**AIM OF THE EXERCISE:** Once the line containing "Import Bits BitReader" has been written out, stop; until then, restate each line of the entries below word for word from the first.

Saved data entries
▬▬▬▬▬▬▬▬▬▬

(* ===== verification/FloatArrayLaws.v ===== *)
(** The laws of the batch float codec: it writes and reads the bits of the stream. *)
From Stdlib Require Import SpecFloat.
From S2P Require Import Prelude Binary Bits BitReader Codec Float FloatLaws FloatArray.
Import Bits BitReader Float FloatLaws FloatArray.

Module FloatArrayLaws.

(** ** Specification of the output: bits, then zeros *)

(** The bits [s] are written, [k] are free. *)
Definition holds (b : list Z) (s : list bool) (k : nat) : Prop := bytes_ok b /\ bits b = s ++ zeros k.

(** The last bits of [s] may not be in [b] yet, and are zeros then. *)
Definition lags (b : list Z) (s : list bool) : Prop := bytes_ok b /\ exists j k, bits b ++ zeros j = s ++ zeros k.

(** * Lemmas *)

Lemma holds_length b s k : holds b s k -> (8 * length b = length s + k)%nat.
Proof. intros [_ E]. apply (f_equal length) in E. rewrite length_bits, length_app, length_zeros in E. done. Qed.

Lemma holds_lags b s k : holds b s k -> lags b s.
Proof. intros [Hb E]. split; [done|]. exists 0%nat, k. by rewrite app_nil_r. Qed.

Lemma bytes_zeros n : bytes_ok (replicate n 0).
Proof. apply Forall_replicate. by apply (bool_decide_unpack _); vm_compute. Qed.
(* ===== verification/Values.v ===== *)
(** Time-stamped values and slices of them (src/storage/types/value.go and
    values.gen.go).

    The generated file repeats one set of functions for [Values] and for the slices
    of the five value types; here they are written once, over the class
    [Timestamped], and instantiated at the end.  The abstract content of a slice is
    the finite map [series] from timestamps to values, the last value of a
    timestamp winning; a slice whose timestamps strictly increase is its canonical
    form.  The results are values of lists: that [Deduplicate], [Exclude] and
    [Include] reuse the array of their argument is not modelled. *)
From stdpp Require Import gmap sorting.
From S2P Require Import Prelude.

Module Values.

Class Timestamped (V : Type) := {
  UnixNano : V -> Z;
  Size : V -> Z
}.

(** ** Operations *)
Section Ops.
Context {V : Type} `{Timestamped V}.
Implicit Types a b : list V.

Definition MinTime a : outcome Z := UnixNano <$> index a 0.

Definition MaxTime a : outcome Z :=
  match a with [] => Panic | _ => UnixNano <$> index a (length a - 1) end.

Definition SizeOf a : Z := foldl (fun sz v => sz + Size v) 0 a.

(** [for i := 1; i < len(a); i++ { if a[i-1] >= a[i] ... }]. *)
Fixpoint ordered_from (prev : V) a : bool :=
  match a with
  | [] => true
  | v :: r => if UnixNano v <=? UnixNano prev then false else ordered_from v r
  end.

Definition ordered a : bool := match a with [] => true | v :: r => ordered_from v r end.

Definition assertOrdered a : outcome unit := if ordered a then Ok tt else Panic.

Definition Less a (i j : nat) : outcome bool :=
  x ← index a i; y ← index a j; Ok (UnixNano x <? UnixNano y).

Definition Swap a (i j : nat) : outcome (list V) :=
  x ← index a i; y ← index a j; Ok (<[j := x]> (<[i := y]> a)).

(** [sort.Stable]: the stable sort by timestamp. *)
Fixpoint insert_stable (x : V) a : list V :=
  match a with
  | [] => [x]
  | y :: r => if UnixNano x <=? UnixNano y then x :: y :: r else y :: insert_stable x r
  end.
Definition sort_stable a : list V := foldr insert_stable [] a.

(** [for j := 1; j < len(a); j++ { v := a[j]; if v.UnixNano() != a[i].UnixNano()
    { i++ }; a[i] = v }], [n] rounds left. *)
Fixpoint dedup_loop (n j i : nat) a : outcome (nat * list V) :=
  match n with
  | O => Ok (i, a)
  | S n' =>
      v ← index a j;
      ai ← index a i;
      let i := if negb (UnixNano v =? UnixNano ai) then S i else i in
      a ← store a i v;
      dedup_loop n' (S j) i a
  end.

Definition Deduplicate a : outcome (list V) :=
  if bool_decide (length a <= 1)%nat then Ok a
  else if ordered a then Ok a
  else
    '(i, a) ← dedup_loop (length a - 1) 1 0 (sort_stable a);
    subslice a 0 (i + 1).

(** The binary search; every round shrinks [hi - lo]. *)
Fixpoint search_loop (fuel : nat) a (v : Z) (lo hi : nat) : outcome nat :=
  match fuel with
  | O => Panic
  | S fuel' =>
      if bool_decide (lo < hi)%nat then
        let mid := ((lo + hi) / 2)%nat in
        x ← index a mid;
        if UnixNano x <? v then search_loop fuel' a v (mid + 1) hi
        else search_loop fuel' a v lo mid
      else Ok lo
  end.
Definition search a (v : Z) : outcome nat := search_loop (S (length a)) a v 0 (length a).

Definition FindRange a (min max : Z) : outcome (Z * Z) :=
  if bool_decide (length a = 0)%nat || (max <? min) then Ok (-1, -1)
  else
    minVal ← MinTime a;
    maxVal ← MaxTime a;
    if (maxVal <? min) || (max <? minVal) then Ok (-1, -1)
    else
      i ← search a min;
      j ← search a max;
      Ok (Z.of_nat i, Z.of_nat j).

Definition Exclude a (min max : Z) : outcome (list V) :=
  '(rmin, rmax) ← FindRange a min max;
  if (rmin =? -1) && (rmax =? -1) then Ok a
  else
    let rmin := Z.to_nat rmin in
    let rmax := Z.to_nat rmax in
    if bool_decide (rmax < length a)%nat then
      x ← index a rmax;
      let rmax := if UnixNano x =? max then S rmax else rmax in
      let rest := (length a - rmax)%nat in
      if bool_decide (0 < rest)%nat then
        b ← subslice a 0 (rmin + rest);
        tl ← tail_from a rmax;
        Ok (splice b rmin tl)
      else subslice a 0 rmin
    else subslice a 0 rmin.

Definition Include a (min max : Z) : outcome (list V) :=
  '(rmin, rmax) ← FindRange a min max;
  if (rmin =? -1) && (rmax =? -1) then Ok []
  else
    let rmin := Z.to_nat rmin in
    let rmax := Z.to_nat rmax in
    rmax ← (if bool_decide (rmax < length a)%nat then
              x ← index a rmax; Ok (if UnixNano x =? max then S rmax else rmax)
            else Ok rmax);
    if bool_decide (rmax < rmin)%nat then Panic
    else
      b ← subslice a 0 (rmax - rmin);
      s ← subslice a rmin rmax;
      Ok (splice b 0 s).

Fixpoint merge_loop (fuel : nat) a b (out : list V) : outcome (list V) :=
  match fuel with
  | O => Panic
  | S fuel' =>
      match a, b with
      | x :: a', y :: b' =>
          if UnixNano x <? UnixNano y then merge_loop fuel' a' b (out ++ [x])
          else if UnixNano x =? UnixNano y then merge_loop fuel' a' b out
          else merge_loop fuel' a b' (out ++ [y])
      | _ :: _, [] => Ok (out ++ a)
      | [], _ => Ok (out ++ b)
      end
  end.

Definition Merge a b : outcome (list V) :=
  match a, b with
  | [], _ => Ok b
  | _, [] => Ok a
  | _, _ =>
      a ← Deduplicate a;
      b ← Deduplicate b;
      amax ← MaxTime a;
      bmin ← MinTime b;
      if amax <? bmin then Ok (a ++ b)
      else
        bmax ← MaxTime b;
        amin ← MinTime a;
        if bmax <? amin then Ok (b ++ a)
        else merge_loop (S (length a + length b)) a b []
  end.

(** ** Specification *)

(** The content of a slice. *)
Definition series a : gmap Z V := foldl (fun m v => <[UnixNano v := v]> m) ∅ a.

(** The canonical slices. *)
Definition sorted a : Prop := StronglySorted (fun x y => UnixNano x < UnixNano y) a.

End Ops.

(** * Lemmas *)
Section Lemmas.
Context {V : Type} `{Timestamped V}.
Implicit Types a b : list V.

(** ** The content of a slice *)
Lemma series_fold m a : foldl (fun m v => <[UnixNano v := v]> m) m a = series a ∪ m.
Proof.
  unfold series. revert m. induction a as [|v r IH]; intros m; cbn [foldl].
  - by rewrite map_empty_union.
  - rewrite IH, (IH (<[_ := v]> ∅)), <- map_union_assoc. f_equal.
    by rewrite insert_empty, insert_union_singleton_l.
Qed.

Lemma series_cons v r : series (v :: r) = series r ∪ {[UnixNano v := v]}.
Proof. unfold series at 1. cbn [foldl]. by rewrite series_fold, insert_empty. Qed.

Lemma series_app a b : series (a ++ b) = series b ∪ series a.
Proof. unfold series at 1. rewrite foldl_app. apply series_fold. Qed.

Lemma series_nil : series ([] : list V) = ∅.
Proof. done. Qed.

Lemma series_lookup_Some a t v : series a !! t = Some v -> UnixNano v = t /\ v ∈ a.
Proof.
  induction a as [|x r IH]; [by rewrite series_nil, lookup_empty|].
  rewrite series_cons, lookup_union_Some_raw. intros [Hv|[_ [<- <-]%lookup_singleton_Some]].
  - destruct (IH Hv). split; [done|by right].
  - split; [done|left].
Qed.

Lemma series_lookup_None a t : series a !! t = None <-> forall v, v ∈ a -> UnixNano v <> t.
Proof.
  induction a as [|x r IH].
  - rewrite series_nil, lookup_empty. split; [|done]. intros _ v Hv. by apply elem_of_nil in Hv.
  - rewrite series_cons, lookup_union_None, lookup_singleton_None, IH. split.
    + intros [Hr Hx] v [->|Hv]%elem_of_cons; auto.
    + intros Hv. split; [intros v Hr; apply Hv; by right|apply Hv; left].
Qed.

Lemma sorted_cons x a : sorted (x :: a) <-> sorted a /\ forall y, y ∈ a -> UnixNano x < UnixNano y.
Proof.
  unfold sorted. split.
  - intros Hs. inversion Hs; subst. split; [done|]. by rewrite <- Forall_forall.
  - intros [Hs Hx]. constructor; [done|]. by rewrite Forall_forall.
Qed.

Lemma sorted_nil : sorted ([] : list V).
Proof. constructor. Qed.

Lemma series_sorted a t v : sorted a -> (series a !! t = Some v <-> v ∈ a /\ UnixNano v = t).
Proof.
  intros Hs. split; [intros Hv; apply series_lookup_Some in Hv; tauto|]. intros [Hv <-].
  induction a as [|x r IH]; [by apply elem_of_nil in Hv|].
  apply sorted_cons in Hs as [Hs Hx]. rewrite series_cons, lookup_union_Some_raw.
  apply elem_of_cons in Hv as [->|Hv]; [right|left; auto].
  split; [|by rewrite lookup_singleton_eq]. apply series_lookup_None. intros y Hy E.
  specialize (Hx y Hy). lia.
Qed.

▬▬▬▬▬▬▬▬▬▬

**SOLUTION:**
(* ===== verification/FloatArrayLaws.v ===== *)
(** The laws of the batch float codec: it writes and reads the bits of the stream. *)
From Stdlib Require Import SpecFloat.
From S2P Require Import Prelude Binary Bits BitReader Codec Float FloatLaws FloatArray.
Import Bits BitReader Float FloatLaws FloatArray.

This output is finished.